Happiness, Action, and Personal Growth

Instead of looking to the future and hoping that the achievement of certain things will make us happy, a far more effective way to promote a happy existence is to orient our lives around productive action and participation in projects we find meaningful. For as the 20th century Austrian psychologist W. Beran Wolfe noted:


If you observe a really happy man, you will find him building a boat, writing a symphony, educating his son, growing double dahlias in his garden, or looking for dinosaur eggs in the Gobi Desert. He will not be searching for happiness as if it were a collar button that has rolled under a radiator.



It should be noted, however, that in choosing projects to participate in, pleasure should not be the sole criteria. Enjoying what we do is certainly important, but if we want to be happy, we need to do things that challenge us. Happiness is very much tied to whether we perceive ourselves as experiencing personal growth, actualizing our potentials, and expanding our comfort zone, rather than seeing it shrink. This theme of the connection between happiness, action, and personal growth has been emphasized by many great minds:


Happiness is neither virtue nor pleasure nor this thing nor that, but simple growth. We are happy when we are growing."

"What is happiness? The feeling that power is growing, that resistance is overcome."

"Happiness is not achieved by the conscious pursuit of happiness; it is generally the by-product of other activities."



We Can Be Happy in a State of Deprivation, Miserable in a State of Opulence

Another common theme regarding happiness is that our external conditions only impede our ability to be happy to the degree that we let them. This idea is perhaps most famously advocated by the Roman Stoic philosophers. Epictetus, for example, wrote: "Men are disturbed not by the things that happen, but by their opinion of the things that happen." William James, the great 20th-century psychologist, echoed this sentiment:


Much of what we call evil is due entirely to the way men take the phenomenon. It can so often be converted into a . . . tonic good by simple change of the sufferer's inner attitude from one of fear to one of fight; its sting can so often depart and turn into a relish when, after vainly seeking to shun it, we agree to face about and bear it cheerfully. . . Refuse to admit their badness; despise their power; ignore their presence; turn your attention the other way; and so far as you yourself are concerned at any rate, though the facts may still exist, their evil character exists no longer.
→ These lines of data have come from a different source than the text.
Lemma getFieldMappings_port instance d :
  mappingsView (getFieldMappings QuantityString instance) d =
  mappingsView (fieldMappings QuantityString instance (GetServicePort instance)) d.
Proof.
  assert ((if isEmpty (getServicePort instance) then AInt32 DefaultServerPort else getServicePort instance)
          = AInt32 (GetServicePort instance)) as Hport.
  { unfold getServicePort, GetServicePort. destruct (Spec_Network _) as [net|]; [|done]. by destruct (Net_Port net =? 0). }
  assert (∀ rest d, mappingsView (buildFieldMappings QuantityString (Server_Name instance) (Meta_Namespace (Server_Meta instance))
            (Server_Name instance +:+ "-sa") (getServicePort instance) (getStorageSize QuantityString instance)
            "/app.kubernetes.io~1instance" (GetEffectiveReplicas instance) ++ rest) d =
          mappingsView (buildFieldMappings QuantityString (Server_Name instance) (Meta_Namespace (Server_Meta instance))
            (Server_Name instance +:+ "-sa") (AInt32 (GetServicePort instance)) (getStorageSize QuantityString instance)
            "/app.kubernetes.io~1instance" (GetEffectiveReplicas instance) ++ rest) d) as Hm.
  { intros rest d'. unfold buildFieldMappings. cbn [app mappingsView].
    destruct (mappingView d' _) as [d1|]; [|done]. cbn [mbind option_bind].
    rewrite (mappingView_value _ (AInt32 (GetServicePort instance)) _ "/spec/ports/0/port") by done.
    destruct (mappingView d1 _) as [d2|]; [|done]. cbn [mbind option_bind].
    by rewrite (mappingView_value _ (AInt32 (GetServicePort instance)) _ "/spec/ports/0/targetPort"). }
  unfold getFieldMappings, fieldMappings. destruct (_ ≫= WL_Storage) as [st|]; [apply Hm|].
  rewrite <- (app_nil_r (buildFieldMappings _ _ _ _ (getServicePort _) _ _ _)). apply Hm.
Qed.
Since you make them evil or good by your own thoughts about them, it is the ruling of your thoughts which proves to be your principal concern



In The Gulag Archipelago, Aleksandr Solzhenitsyn points out that during his time as a prisoner in Soviet forced labor camps, he came across fellow inmates who were able to practice this way of being. Rather than letting the brutalities of their situation make them miserable they had become masters of controlling their inner lives:


...there were people who had withdrawn so deeply into the life of the mind that no bodily suffering could upset their spiritual equilibrium.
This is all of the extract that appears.